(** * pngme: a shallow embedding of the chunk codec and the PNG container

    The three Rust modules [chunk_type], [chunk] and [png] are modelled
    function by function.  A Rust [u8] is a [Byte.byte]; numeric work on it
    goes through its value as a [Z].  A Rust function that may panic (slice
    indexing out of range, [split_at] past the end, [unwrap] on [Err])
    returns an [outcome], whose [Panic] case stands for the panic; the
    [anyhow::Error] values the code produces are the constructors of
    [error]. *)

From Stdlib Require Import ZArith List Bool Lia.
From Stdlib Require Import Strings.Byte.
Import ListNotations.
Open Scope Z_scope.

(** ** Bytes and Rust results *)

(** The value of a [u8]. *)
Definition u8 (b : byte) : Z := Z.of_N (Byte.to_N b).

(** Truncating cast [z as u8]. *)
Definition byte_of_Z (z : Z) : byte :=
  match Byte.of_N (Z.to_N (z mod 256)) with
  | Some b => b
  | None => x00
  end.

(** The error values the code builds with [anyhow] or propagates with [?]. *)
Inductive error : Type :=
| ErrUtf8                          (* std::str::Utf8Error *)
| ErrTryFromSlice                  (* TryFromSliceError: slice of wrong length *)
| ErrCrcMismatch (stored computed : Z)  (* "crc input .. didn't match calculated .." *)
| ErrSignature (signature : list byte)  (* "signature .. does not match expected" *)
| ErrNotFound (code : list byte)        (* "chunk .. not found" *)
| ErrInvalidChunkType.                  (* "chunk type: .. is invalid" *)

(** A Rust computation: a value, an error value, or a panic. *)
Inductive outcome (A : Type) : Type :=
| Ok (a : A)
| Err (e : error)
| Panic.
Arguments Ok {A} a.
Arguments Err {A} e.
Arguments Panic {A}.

***

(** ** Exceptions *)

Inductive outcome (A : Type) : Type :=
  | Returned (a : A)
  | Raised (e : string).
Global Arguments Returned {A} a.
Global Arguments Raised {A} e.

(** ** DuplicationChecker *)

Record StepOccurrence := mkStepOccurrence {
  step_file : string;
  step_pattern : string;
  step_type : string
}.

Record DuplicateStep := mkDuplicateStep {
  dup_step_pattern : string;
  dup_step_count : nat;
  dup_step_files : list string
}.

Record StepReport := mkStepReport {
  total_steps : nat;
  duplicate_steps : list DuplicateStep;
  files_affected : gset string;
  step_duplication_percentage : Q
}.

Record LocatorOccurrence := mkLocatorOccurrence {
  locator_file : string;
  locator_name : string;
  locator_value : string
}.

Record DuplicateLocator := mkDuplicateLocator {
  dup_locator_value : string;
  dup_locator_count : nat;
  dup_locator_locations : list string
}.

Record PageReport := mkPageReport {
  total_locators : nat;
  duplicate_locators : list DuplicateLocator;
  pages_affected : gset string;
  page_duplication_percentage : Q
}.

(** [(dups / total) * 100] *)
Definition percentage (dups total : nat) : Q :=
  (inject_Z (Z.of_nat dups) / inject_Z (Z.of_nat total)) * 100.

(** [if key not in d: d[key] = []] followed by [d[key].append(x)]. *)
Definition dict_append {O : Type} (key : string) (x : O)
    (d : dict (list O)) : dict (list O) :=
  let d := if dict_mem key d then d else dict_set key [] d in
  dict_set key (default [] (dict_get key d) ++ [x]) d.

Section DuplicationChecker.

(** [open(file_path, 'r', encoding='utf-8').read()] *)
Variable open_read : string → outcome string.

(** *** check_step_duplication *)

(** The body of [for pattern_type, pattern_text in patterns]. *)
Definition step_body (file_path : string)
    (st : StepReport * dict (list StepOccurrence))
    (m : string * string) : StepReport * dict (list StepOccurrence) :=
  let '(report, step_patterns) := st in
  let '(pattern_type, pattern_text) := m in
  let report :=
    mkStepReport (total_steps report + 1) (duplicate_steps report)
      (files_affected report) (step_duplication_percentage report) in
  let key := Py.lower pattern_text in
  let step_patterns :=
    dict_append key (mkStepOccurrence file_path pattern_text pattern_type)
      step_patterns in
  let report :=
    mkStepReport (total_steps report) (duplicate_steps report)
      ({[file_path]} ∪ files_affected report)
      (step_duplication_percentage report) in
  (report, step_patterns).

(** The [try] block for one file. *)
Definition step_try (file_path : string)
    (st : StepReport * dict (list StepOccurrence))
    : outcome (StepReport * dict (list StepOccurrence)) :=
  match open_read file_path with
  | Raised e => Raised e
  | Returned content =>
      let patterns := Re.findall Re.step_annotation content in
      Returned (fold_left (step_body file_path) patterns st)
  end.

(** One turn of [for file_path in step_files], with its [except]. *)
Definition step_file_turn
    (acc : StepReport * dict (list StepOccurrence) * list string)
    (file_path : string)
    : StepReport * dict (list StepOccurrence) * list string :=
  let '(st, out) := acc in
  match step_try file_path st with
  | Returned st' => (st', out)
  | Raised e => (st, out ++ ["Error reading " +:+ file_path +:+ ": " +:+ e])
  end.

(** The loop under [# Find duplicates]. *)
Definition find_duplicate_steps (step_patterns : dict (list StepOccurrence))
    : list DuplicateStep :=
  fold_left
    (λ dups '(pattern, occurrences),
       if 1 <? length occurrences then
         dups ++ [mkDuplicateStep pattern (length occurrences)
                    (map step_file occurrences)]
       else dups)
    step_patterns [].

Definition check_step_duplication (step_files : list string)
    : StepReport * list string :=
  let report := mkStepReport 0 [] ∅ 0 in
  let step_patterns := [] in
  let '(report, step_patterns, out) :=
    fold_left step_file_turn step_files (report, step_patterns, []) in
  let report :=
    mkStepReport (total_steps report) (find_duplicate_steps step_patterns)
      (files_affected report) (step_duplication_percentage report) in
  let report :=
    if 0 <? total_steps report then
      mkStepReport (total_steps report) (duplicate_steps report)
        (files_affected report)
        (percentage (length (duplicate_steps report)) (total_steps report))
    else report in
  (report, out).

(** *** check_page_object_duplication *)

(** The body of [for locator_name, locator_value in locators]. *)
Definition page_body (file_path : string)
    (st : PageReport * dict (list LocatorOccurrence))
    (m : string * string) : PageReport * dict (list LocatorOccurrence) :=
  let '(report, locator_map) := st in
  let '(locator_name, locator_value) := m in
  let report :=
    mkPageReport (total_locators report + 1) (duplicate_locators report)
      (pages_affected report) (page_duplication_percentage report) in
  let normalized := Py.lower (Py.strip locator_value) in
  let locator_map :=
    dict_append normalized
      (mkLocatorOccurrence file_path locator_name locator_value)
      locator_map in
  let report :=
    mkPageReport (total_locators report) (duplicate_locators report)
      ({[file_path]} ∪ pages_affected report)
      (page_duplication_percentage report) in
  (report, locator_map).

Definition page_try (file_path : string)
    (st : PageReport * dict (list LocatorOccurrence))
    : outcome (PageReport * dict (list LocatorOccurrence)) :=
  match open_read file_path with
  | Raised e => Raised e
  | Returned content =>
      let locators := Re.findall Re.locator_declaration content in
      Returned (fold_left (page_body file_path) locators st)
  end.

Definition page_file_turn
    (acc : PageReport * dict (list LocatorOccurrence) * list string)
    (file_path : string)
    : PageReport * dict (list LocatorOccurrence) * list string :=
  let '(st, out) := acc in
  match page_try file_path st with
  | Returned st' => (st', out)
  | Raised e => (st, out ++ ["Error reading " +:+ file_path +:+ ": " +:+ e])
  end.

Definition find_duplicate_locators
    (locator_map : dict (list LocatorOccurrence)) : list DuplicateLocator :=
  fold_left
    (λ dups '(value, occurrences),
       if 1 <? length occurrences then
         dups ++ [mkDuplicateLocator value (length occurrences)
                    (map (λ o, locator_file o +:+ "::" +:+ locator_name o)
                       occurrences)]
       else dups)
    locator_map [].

***

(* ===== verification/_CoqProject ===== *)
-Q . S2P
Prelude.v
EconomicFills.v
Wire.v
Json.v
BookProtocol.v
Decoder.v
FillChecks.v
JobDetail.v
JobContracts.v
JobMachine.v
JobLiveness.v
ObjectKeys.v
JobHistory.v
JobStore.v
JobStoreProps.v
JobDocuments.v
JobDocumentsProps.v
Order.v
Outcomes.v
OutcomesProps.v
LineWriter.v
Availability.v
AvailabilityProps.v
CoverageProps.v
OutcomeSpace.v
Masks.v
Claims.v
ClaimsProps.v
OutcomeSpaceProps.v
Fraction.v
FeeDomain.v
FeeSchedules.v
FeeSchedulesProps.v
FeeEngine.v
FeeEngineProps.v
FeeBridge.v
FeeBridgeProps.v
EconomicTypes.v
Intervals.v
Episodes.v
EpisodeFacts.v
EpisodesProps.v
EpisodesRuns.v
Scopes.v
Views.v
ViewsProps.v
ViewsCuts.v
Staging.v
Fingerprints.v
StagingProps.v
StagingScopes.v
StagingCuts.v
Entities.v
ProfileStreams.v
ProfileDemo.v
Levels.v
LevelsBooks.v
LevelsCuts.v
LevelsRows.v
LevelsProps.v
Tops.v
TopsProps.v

***

§ ASSIGNED TASK:
The line above containing "(** * pngme: a", the line containing "goes through its", and every line between them are to be transcribed exactly; no other line is wanted.

§ RESPONSE TO THIS TASK:
(** * pngme: a shallow embedding of the chunk codec and the PNG container

    The three Rust modules [chunk_type], [chunk] and [png] are modelled
    function by function.  A Rust [u8] is a [Byte.byte]; numeric work on it
    goes through its value as a [Z].  A Rust function that may panic (slice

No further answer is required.